- _Extracted data_
+++
Lemma search_individuals_statements_lower_case :
  let p := {| PaginationParams.page := 1; PaginationParams.size := 20 |} in
  let run := search_individuals lower_case_driver default_settings adults p
               (start [1; 2; 3]) in
  run.1 = inl (KeyError "TOTAL_COUNT")
  /\ exists evs,
      trace run.2 = evs ++ []
      /\ (calls is_execute evs <= 1)%nat.
Proof.
  intros p run.
  destruct (search_individuals_statements _ lower_case_driver default_settings adults p
              (start [1; 2; 3])) as (evs & Ht & _ & _ & _ & H).
  split; [vm_compute; reflexivity|].
  exists evs. split; [exact Ht|].
  exact (proj1 (proj2 (H _ _ eq_refl eq_refl))).
Defined.

(** ** What the routes answer *)










(** ** The search route and the statistics *)



(** X21. [get_database_statistics] executes its one statement without
    bindings and returns the first row of the answer; for an answer without
    rows it returns the empty record instead of failing. *)
Theorem get_database_statistics_first_row :
  forall D (drv : driver D) (settings : OracleSettings) (w : world D) stats,
    (get_database_statistics drv settings w).1 = inr stats ->
    exists rows,
      rows_of (statement drv database_statistics_sql ∅ (database w)) = Some rows
      /\ stats = match rows with row :: _ => row | [] => ∅ end.
Proof.
  intros D drv settings w stats.
  unfold get_database_statistics, mbind, M_bind, bind.
  destruct (execute_raw_sql drv settings database_statistics_sql ∅ w) as [[e|rows] w1] eqn:E.
  - discriminate.
  - cbn [fst mret M_ret ret]. intros H. injection H as <-.
    exists rows. split; [|reflexivity].
    apply (execute_raw_sql_rows drv settings _ _ w w1). exact E.
Qed.

Lemma get_database_statistics_first_row_empty :
  let drv := ledger_driver None [] in
  (get_database_statistics drv default_settings (start [])).1 = inr ∅
  /\ exists rows,
      rows_of (statement drv database_statistics_sql ∅ []) = Some rows
      /\ (∅ : gmap string pyval) = match rows with row :: _ => row | [] => ∅ end.
Proof.
  intros drv. split; [reflexivity|].
  exact (get_database_statistics_first_row _ drv default_settings (start []) ∅ eq_refl).
Defined.

(** ** Defaults of a new household *)

(** X22. [create_household] never passes [None] for the number of visits
    or the status of the housing unit: on every path, each call of its
    procedure binds eight values and one output variable; the sixth value is
    the number of visits, replaced by 1 when it is absent or 0, and the
    eighth is the status, replaced by OCCUPIED when it is absent. *)
Theorem create_household_defaults :
  forall D (drv : driver D) (w : world D) (household_data : HouseholdCreate.t),
    let visits :=
      match HouseholdCreate.total_visits household_data with
      | Some v => if v =? 0 then 1 else v
      | None => 1
      end in
    let status :=
      match HouseholdCreate.housing_unit_status household_data with
      | Some s => HousingUnitStatus_value s
      | None => "OCCUPIED"
      end in
    exists evs,
      trace (create_household drv household_data w).2 = evs ++ trace w
      /\ forall c name args,
          In (Callproc c name args) evs ->
          name = "SP_INSERT_HOUSEHOLD"
          /\ length (bound_values args) = 8%nat
          /\ bound_values args !! 5%nat = Some (PInt visits)
          /\ visits <> 0
          /\ bound_values args !! 7%nat = Some (PStr status)
          /\ out_variables args = [S (fresh w)].
Proof.
  intros D drv w household_data visits status.
  assert (Hv : int_or (HouseholdCreate.total_visits household_data) 1 = PInt visits
               /\ visits <> 0).
  { unfold int_or, truthy_int, visits.
    destruct (HouseholdCreate.total_visits household_data) as [v|]; [|split; [reflexivity|lia]].
    destruct (Z.eqb_spec v 0); split; try reflexivity; lia. }
  assert (Hs : value_or HousingUnitStatus_value
                 (HouseholdCreate.housing_unit_status household_data) (PStr "OCCUPIED")
               = PStr status).
  { unfold status.
    destruct (HouseholdCreate.housing_unit_status household_data) as [[]|]; reflexivity. }
  destruct Hv as [Hv Hne].
  unfold_gateway. rewrite Hv, Hs. repeat step; give_events.
  all: intros c name args Hin; in_events Hin; injection Hin as <- <- <-.
  all: repeat split; assumption.
Qed.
+++
- _Required action_
Please give back, exactly as it stands above, the stretch from the line with "apply (execute_raw_sql_rows drv" through the line with "eighth is the", and no line outside it.

- _Written solution_
    apply (execute_raw_sql_rows drv settings _ _ w w1). exact E.
Qed.

Lemma get_database_statistics_first_row_empty :
  let drv := ledger_driver None [] in
  (get_database_statistics drv default_settings (start [])).1 = inr ∅
  /\ exists rows,
      rows_of (statement drv database_statistics_sql ∅ []) = Some rows
      /\ (∅ : gmap string pyval) = match rows with row :: _ => row | [] => ∅ end.
Proof.
  intros drv. split; [reflexivity|].
  exact (get_database_statistics_first_row _ drv default_settings (start []) ∅ eq_refl).
Defined.

(** ** Defaults of a new household *)

(** X22. [create_household] never passes [None] for the number of visits
    or the status of the housing unit: on every path, each call of its
    procedure binds eight values and one output variable; the sixth value is
    the number of visits, replaced by 1 when it is absent or 0, and the
    eighth is the status, replaced by OCCUPIED when it is absent. *)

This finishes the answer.